## Work instructions
Retype all the data word for word.

Stored records:

(** ** The new text of an operation

    What [add_peer] and [remove_peer] compute from the text they have read, in the
    direct flow and in the helper's alike. *)

(** [None]: the key's block is there already. *)
Definition added_text (original : str) (key_id owner_user_id : Z) (public_key : str)
    (preshared_key : option str) (client_ip : str) (label : option str) : result awg_error (option str) :=
  result_bind (parse_sections original) (fun sections =>
  if managed_block_exists original key_id then Ok None
  else match find_peer_in sections (Some public_key) (Some client_ip) with
       | Some _ => Err PeerAlreadyExists
       | None =>
           result_bind (peer_block key_id owner_user_id public_key preshared_key client_ip label) (fun block =>
           Ok (Some (append_block original block)))
       end).
Definition removed_text (original : str) (key_id : Z) (public_key : option str) : result awg_error str :=
  result_bind (remove_managed_block original key_id) (fun updated =>
  match given public_key with
  | Some pk => if bool_decide (updated = original) then remove_peer_section_by_identity original pk
               else Ok updated
  | None => Ok updated
  end).

(** ** Runtime reports *)

Definition verify_output (stdout public_key : str) : bool :=
  existsb (fun line => bool_decide (strip line = py "peer: " ++ public_key)) (splitlines stdout).

(** [_parse_runtime_peers]; the peers so far, the current one first. *)
Definition runtime_line (peers : list dict) (raw : str) : list dict :=
  let line := strip raw in
  if is_empty line then peers
  else if startswith (py "peer: ") line
  then [(py "PublicKey", strip (drop 6 line))] :: peers
  else match peers with
       | [] => []
       | current :: rest =>
           if negb (has_char COLON line) then peers
           else let key := strip (before_char COLON line) in
                let value := strip (after_char COLON line) in
                if bool_decide (key = py "allowed ips")
                then dict_set (py "AllowedIPs") value current :: rest
                else if bool_decide (key = py "endpoint")
                then dict_set (py "Endpoint") value current :: rest
                else peers
       end.
Definition parse_runtime_peers (text : str) : list dict :=
  rev (fold_left runtime_line (splitlines text) []).

(** [list_peer_endpoints], from the runtime's peers. *)
Definition peer_endpoint (acc : dict) (peer : dict) : dict :=
  match given (dict_get (py "PublicKey") peer), given (dict_get (py "Endpoint") peer) with
  | Some pub, Some endpoint =>
      let ip := strip_chars (py "[]") (before_last_char COLON endpoint) in
      if is_empty ip then acc else dict_set pub ip acc
  | _, _ => acc
  end.
Definition list_peer_endpoints (peers : list dict) : dict := fold_left peer_endpoint peers [].

(** [parse_transfer_output] *)
Definition transfer_line (acc : list (str * (Z * Z))) (raw : str) : list (str * (Z * Z)) :=
  match split_ws (strip raw) with
  | [public_key; received; sent] =>
      match int_of_str received, int_of_str sent with
      | Some r, Some s => dict_set public_key (r, s) acc
      | _, _ => acc
      end
  | _ => acc
  end.
Definition parse_transfer_output (text : str) : list (str * (Z * Z)) :=
  fold_left transfer_line (splitlines text) [].

(** ** Examples *)

Definition demo_text : str := py "[Interface]
Address = 10.8.0.1/24
ListenPort = 51820
PrivateKey = c2VydmVy
Jc = 4
".
Definition demo_block1 : str :=
  str_join [NEWLINE] (peer_block_lines 7 100 (py "AAA=") (Some (py "PSK=")) (py "10.8.0.2") (Some (py "awg_aB3dE"))).
Definition demo_block2 : str :=
  str_join [NEWLINE] (peer_block_lines 8 200 (py "BBB=") None (py "10.8.0.3") (Some (py "awg_zZ9yY"))).
Definition demo_two : str := append_block (append_block demo_text demo_block1) demo_block2.

Example demo_two_text : demo_two = py "[Interface]
Address = 10.8.0.1/24
ListenPort = 51820
PrivateKey = c2VydmVy
Jc = 4

# vpn-bot peer start key_id=7 owner=100 label=awg_aB3dE
[Peer]
PublicKey = AAA=
PresharedKey = PSK=
AllowedIPs = 10.8.0.2/32
# vpn-bot peer end key_id=7

# vpn-bot peer start key_id=8 owner=200 label=awg_zZ9yY
[Peer]
PublicKey = BBB=
AllowedIPs = 10.8.0.3/32
# vpn-bot peer end key_id=8
".
Proof. vm_compute. reflexivity. Qed.
Example demo_remove : remove_managed_block demo_two 8 = Ok (append_block demo_text demo_block1).
Proof. vm_compute. reflexivity. Qed.
Example demo_ips : list_peer_allowed_ips demo_two = Ok [py "10.8.0.2/32"; py "10.8.0.3/32"].
Proof. vm_compute. reflexivity. Qed.
Example demo_managed_key : find_managed_peer_public_key demo_two 8 = Some (py "BBB=").
Proof. vm_compute. reflexivity. Qed.
Example demo_find_ip : find_peer demo_two None (Some (py "10.8.0.3"))
  = Ok (Some [(py "PublicKey", py "BBB="); (py "AllowedIPs", py "10.8.0.3/32")]).
Proof. vm_compute. reflexivity. Qed.
(** The second block's marker is swallowed by the first block's section. *)
Example demo_markers : parse_peer_blocks demo_two
  = Ok [[(py "PublicKey", py "AAA="); (py "PresharedKey", py "PSK="); (py "AllowedIPs", py "10.8.0.2/32");
         (py "_managed_key_id", py "7"); (py "_managed_label", py "awg_aB3dE")];
        [(py "PublicKey", py "BBB="); (py "AllowedIPs", py "10.8.0.3/32")]].
Proof. vm_compute. reflexivity. Qed.
Example demo_runtime : list_peer_endpoints (parse_runtime_peers (py "interface: awg0
  listening port: 51820

peer: AAA=
  endpoint: 203.0.113.5:40000
  allowed ips: 10.8.0.2/32

peer: BBB=
  endpoint: [2001:db8::5]:40000
"))
  = [(py "AAA=", py "203.0.113.5"); (py "BBB=", py "2001:db8::5")].
Proof. vm_compute. reflexivity. Qed.
Example demo_transfer : parse_transfer_output (py "AAA= 10 1_000
junk
BBB= x 1
")
  = [(py "AAA=", (10, 1000))].
Proof. vm_compute. reflexivity. Qed.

## Answer to the exercise
(** ** The new text of an operation

    What [add_peer] and [remove_peer] compute from the text they have read, in the
    direct flow and in the helper's alike. *)

(** [None]: the key's block is there already. *)
Definition added_text (original : str) (key_id owner_user_id : Z) (public_key : str)
    (preshared_key : option str) (client_ip : str) (label : option str) : result awg_error (option str) :=
  result_bind (parse_sections original) (fun sections =>
  if managed_block_exists original key_id then Ok None
  else match find_peer_in sections (Some public_key) (Some client_ip) with
       | Some _ => Err PeerAlreadyExists
       | None =>
           result_bind (peer_block key_id owner_user_id public_key preshared_key client_ip label) (fun block =>
           Ok (Some (append_block original block)))
       end).
Definition removed_text (original : str) (key_id : Z) (public_key : option str) : result awg_error str :=
  result_bind (remove_managed_block original key_id) (fun updated =>
  match given public_key with
  | Some pk => if bool_decide (updated = original) then remove_peer_section_by_identity original pk
               else Ok updated
  | None => Ok updated
  end).

(** ** Runtime reports *)

Definition verify_output (stdout public_key : str) : bool :=
  existsb (fun line => bool_decide (strip line = py "peer: " ++ public_key)) (splitlines stdout).

(** [_parse_runtime_peers]; the peers so far, the current one first. *)
Definition runtime_line (peers : list dict) (raw : str) : list dict :=
  let line := strip raw in
  if is_empty line then peers
  else if startswith (py "peer: ") line
  then [(py "PublicKey", strip (drop 6 line))] :: peers
  else match peers with
       | [] => []
       | current :: rest =>
           if negb (has_char COLON line) then peers
           else let key := strip (before_char COLON line) in
                let value := strip (after_char COLON line) in
                if bool_decide (key = py "allowed ips")
                then dict_set (py "AllowedIPs") value current :: rest
                else if bool_decide (key = py "endpoint")
                then dict_set (py "Endpoint") value current :: rest
                else peers
       end.
Definition parse_runtime_peers (text : str) : list dict :=
  rev (fold_left runtime_line (splitlines text) []).

(** [list_peer_endpoints], from the runtime's peers. *)
Definition peer_endpoint (acc : dict) (peer : dict) : dict :=
  match given (dict_get (py "PublicKey") peer), given (dict_get (py "Endpoint") peer) with
  | Some pub, Some endpoint =>
      let ip := strip_chars (py "[]") (before_last_char COLON endpoint) in
      if is_empty ip then acc else dict_set pub ip acc
  | _, _ => acc
  end.
Definition list_peer_endpoints (peers : list dict) : dict := fold_left peer_endpoint peers [].

(** [parse_transfer_output] *)
Definition transfer_line (acc : list (str * (Z * Z))) (raw : str) : list (str * (Z * Z)) :=
  match split_ws (strip raw) with
  | [public_key; received; sent] =>
      match int_of_str received, int_of_str sent with
      | Some r, Some s => dict_set public_key (r, s) acc
      | _, _ => acc
      end
  | _ => acc
  end.
Definition parse_transfer_output (text : str) : list (str * (Z * Z)) :=
  fold_left transfer_line (splitlines text) [].

(** ** Examples *)

Definition demo_text : str := py "[Interface]
Address = 10.8.0.1/24
ListenPort = 51820
PrivateKey = c2VydmVy
Jc = 4
".
Definition demo_block1 : str :=
  str_join [NEWLINE] (peer_block_lines 7 100 (py "AAA=") (Some (py "PSK=")) (py "10.8.0.2") (Some (py "awg_aB3dE"))).
Definition demo_block2 : str :=
  str_join [NEWLINE] (peer_block_lines 8 200 (py "BBB=") None (py "10.8.0.3") (Some (py "awg_zZ9yY"))).
Definition demo_two : str := append_block (append_block demo_text demo_block1) demo_block2.

Example demo_two_text : demo_two = py "[Interface]
Address = 10.8.0.1/24
ListenPort = 51820
PrivateKey = c2VydmVy
Jc = 4

# vpn-bot peer start key_id=7 owner=100 label=awg_aB3dE
[Peer]
PublicKey = AAA=
PresharedKey = PSK=
AllowedIPs = 10.8.0.2/32
# vpn-bot peer end key_id=7

# vpn-bot peer start key_id=8 owner=200 label=awg_zZ9yY
[Peer]
PublicKey = BBB=
AllowedIPs = 10.8.0.3/32
# vpn-bot peer end key_id=8
".
Proof. vm_compute. reflexivity. Qed.
Example demo_remove : remove_managed_block demo_two 8 = Ok (append_block demo_text demo_block1).
Proof. vm_compute. reflexivity. Qed.
Example demo_ips : list_peer_allowed_ips demo_two = Ok [py "10.8.0.2/32"; py "10.8.0.3/32"].
Proof. vm_compute. reflexivity. Qed.
Example demo_managed_key : find_managed_peer_public_key demo_two 8 = Some (py "BBB=").
Proof. vm_compute. reflexivity. Qed.
Example demo_find_ip : find_peer demo_two None (Some (py "10.8.0.3"))
  = Ok (Some [(py "PublicKey", py "BBB="); (py "AllowedIPs", py "10.8.0.3/32")]).
Proof. vm_compute. reflexivity. Qed.
(** The second block's marker is swallowed by the first block's section. *)
Example demo_markers : parse_peer_blocks demo_two
  = Ok [[(py "PublicKey", py "AAA="); (py "PresharedKey", py "PSK="); (py "AllowedIPs", py "10.8.0.2/32");
         (py "_managed_key_id", py "7"); (py "_managed_label", py "awg_aB3dE")];
        [(py "PublicKey", py "BBB="); (py "AllowedIPs", py "10.8.0.3/32")]].
Proof. vm_compute. reflexivity. Qed.
Example demo_runtime : list_peer_endpoints (parse_runtime_peers (py "interface: awg0
  listening port: 51820

peer: AAA=
  endpoint: 203.0.113.5:40000
  allowed ips: 10.8.0.2/32

peer: BBB=
  endpoint: [2001:db8::5]:40000
"))
  = [(py "AAA=", py "203.0.113.5"); (py "BBB=", py "2001:db8::5")].
Proof. vm_compute. reflexivity. Qed.
Example demo_transfer : parse_transfer_output (py "AAA= 10 1_000
junk
BBB= x 1
")
  = [(py "AAA=", (10, 1000))].
Proof. vm_compute. reflexivity. Qed.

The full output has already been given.